Researchers, executives, and recruitment officer often refer to the “skills shortage” or “a skills mismatch”, “gap” or “competence gap”. However, these terms can mean many different things in business. Often it can refer to new hires lacking the necessary skills to fill the vacancies they were appointed to. Other times it rather denotes a current employee’s lack of skills need to stay current with their jobs as the business evolves.
So, what is a “skills gap” and how can it be identified? As the term implies, it is “a significant gap between an organisation’s skill needs and the current capabilities of its workforce.” The first step towards identifying this gap presents itself at that very moment when a company realises it can no longer advance, keep up with goals, or remain competitive unless certain skills are learnt or improved on.
Furthermore, to build effective and focused training programmes and ultimately support business goals, it is crucial to identify these gaps. Companies often set out on a training mission or launch training programmes with not enough understanding of where exactly the skill gaps exist in their workforce. This leads to poor results and employees feeling that they are “failing” in training or advancing their careers.
It is, therefore, essential to first identify the skills gap by:
1. Identifying your company’s objectives
The idea of a well-rounded workforce seems nice, but it is important, if not essential, to realise that your business probably needs one skill more than the other. By identifying your company’s objectives first, you are better suited to identify that skill and the training, now and in future, your employees will require. Through this process of identification, you will be able to decide what type of training is more important – technology, customer service, or even both.

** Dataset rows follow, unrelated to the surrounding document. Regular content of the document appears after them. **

(* ===== verification/KernelFrame.v ===== *)
(** * What copying user memory leaves alone in the kernel

    System calls copy names and buffers with copyin and copyout, which may raise
    page faults. Whatever the addresses, only the memory system and the machine's
    status change, and of the memory system no more than SpaceFrame.v says. *)

From S2P Require Import Prelude Interrupt BitMap Table Machine VM UserMemory Server Rpc SpaceFrame Syscalls.

(** Only the memory system's part and the machine's status differ. *)
Definition only_memory (k k' : KState) : Prop :=
  k' = set_kstatus (kstatus k') (set_kvm (kvm k') k) /\ same_outlines (kvm k) (kvm k').

#[export] Instance only_memory_preorder : PreOrder only_memory.
Proof.
  split.
  - intros k. split; [by destruct k | reflexivity].
  - intros k1 k2 k3 [E1 O1] [E2 O2]. split; [|by transitivity (kvm k2)].
    rewrite E2, E1. done.
Qed.

Lemma only_status k st : only_memory k (set_kstatus st k).
Proof. split; [by destruct k | reflexivity]. Qed.

Section Frame.
Context {env : VMEnv}.
Context (quiet : forall s, OneTick s = Ret s).
Variable big : bool.
Variable fuel : nat.

Lemma RaiseException_only e a m k m' k' :
  RaiseException e a (m, k) = Ret (m', k') -> only_memory k k'.
Proof using quiet.
  unfold RaiseException. intros E. apply bind_Ret in E as (m1 & _ & E). apply bind_Ret in E as (m2 & _ & E).
  apply bind_Ret in E as ([m3 k3] & E3 & E). injection E as _ <-.
  cbn [ExceptionHandler setMachineStatus fault_kernel] in *. transitivity k3; [|apply only_status].
  destruct e; try done. cbn [fault_handler] in E3. apply bind_Ret in E3 as ([m4 v4] & E4 & E3). injection E3 as _ <-.
  apply (HandlePageFault_outline quiet) in E4. split; [done | exact E4].
Qed.

Lemma ReadMem_only a n m k r m' k' :
  ReadMem big a n (m, k) = Ret (r, (m', k')) -> only_memory k k'.
Proof using quiet.
  unfold ReadMem. intros E. apply bind_Ret in E as ([t m1] & _ & E). destruct t as [e|p].
  - apply bind_Ret in E as ([m2 k2] & E2 & E). injection E as _ _ <-. by eapply RaiseException_only.
  - apply bind_Ret in E as (x & _ & E). apply bind_Ret in E as (m2 & _ & E). by injection E as _ _ <-.
Qed.

Lemma WriteMem_only a n x m k r m' k' :
  WriteMem big a n x (m, k) = Ret (r, (m', k')) -> only_memory k k'.
Proof using quiet.
  unfold WriteMem. intros E. apply bind_Ret in E as ([t m1] & _ & E). destruct t as [e|p].
  - apply bind_Ret in E as ([m2 k2] & E2 & E). injection E as _ _ <-. by eapply RaiseException_only.
  - apply bind_Ret in E as (y & _ & E). apply bind_Ret in E as (m2 & _ & E). by injection E as _ _ <-.
Qed.

Lemma read_until_only n a m k x m' k' :
  read_until big n a (m, k) = Ret (Some (x, (m', k'))) -> only_memory k k'.
Proof using quiet.
  revert m k. induction n as [|n IH]; intros m k; cbn [read_until]; [done|]. intros E.
  apply bind_Ret in E as ([[p|] [m1 k1]] & E1 & E); apply ReadMem_only in E1.
  - injection E as _ _ <-. exact E1.
  - transitivity k1; [exact E1 | by eapply IH].
Qed.

Lemma copyin_loop_only n a buf m k r m' k' :
  copyin_loop big fuel a n buf (m, k) = Ret (Some (r, (m', k'))) -> only_memory k k'.
Proof using quiet.
  revert a buf m k. induction n as [|n IH]; intros a buf m k; cbn [copyin_loop]; intros E.
  - by injection E as _ _ <-.
  - apply bind_Ret in E as ([[x [m1 k1]]|] & E1 & E); [|done].
    transitivity k1; [by eapply read_until_only | by eapply IH].
Qed.

Lemma copy_in_only a n m k r bs m' k' :
  copy_in big fuel a n (m, k) = Ret (r, bs, (m', k')) -> only_memory k k' /\ r = n.
Proof using quiet.
  unfold copy_in, copyin. intros E. apply bind_Ret in E as (o & E1 & E).
  apply bind_Ret in E1 as ([[b [m1 k1]]|] & E2 & E1); injection E1 as <-; [|done].
  injection E as <- _ _ <-. split; [by eapply copyin_loop_only | done].
Qed.

Lemma copy_out_only a n buf m k r m' k' :
  copy_out big a n buf (m, k) = Ret (r, (m', k')) -> only_memory k k'.
Proof using quiet.
  unfold copy_out, copyout. generalize 0 at 1 as i. generalize (u32 a).
  revert m k. induction (Z.to_nat n) as [|j IH]; intros m k x i; cbn [copyout_loop]; intros E.
  - by injection E as _ _ <-.
  - apply bind_Ret in E as (b & _ & E). apply bind_Ret in E as ([ok [m1 k1]] & E1 & E).
    apply WriteMem_only in E1. destruct (negb ok); [by injection E as _ _ <-|].
    transitivity k1; [exact E1 | by eapply IH].
Qed.

Context {kenv : KernelEnv}.

Lemma user_name_only a n m k o m' k' :
  user_name big fuel a n (m, k) = Ret (o, (m', k')) -> only_memory k k'.
Proof using quiet.
  unfold user_name. intros E. apply bind_Ret in E as (buf & _ & E).
  apply bind_Ret in E as ([[r bs] [m1 k1]] & E1 & E). apply copy_in_only in E1 as [O1 _].
  destruct (r =? -1); [by injection E as _ _ <-|].
  apply bind_Ret in E as (b1 & _ & E). apply bind_Ret in E as (nm & _ & E). by injection E as _ _ <-.
Qed.
End Frame.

2. Identifying those skills employees already possess and what skills are required to achieve the objectives
As mentioned above, as nice as it might be for your whole workforce to have well-rounded customer service skills, it is arguable that your IT people need far less customer service training than, for example, your sales staff or sales representatives. It is, therefore, necessary to ensure you don’t train your employees in the wrong areas and to identify the skills most needed for each job type in your company and then evaluating what skills your employees already have.
3. Conducting a skills gap analysis
A skills gap analysis is, simply put, a list of what skills you need and what skills employees already have (step 2 above). The difference between the two is your skills gap. To reduce it to an even simpler equation: Skills needed – skills possessed = skills gap. From this point onwards, you can start closing the gaps.
Armed with the information above concerning the skills that are in place, those that require further development, and those that are completely absent, it is time to start closing the skills gaps by developing and implementing a training programme that has as its focus embedding learning into your company’s culture.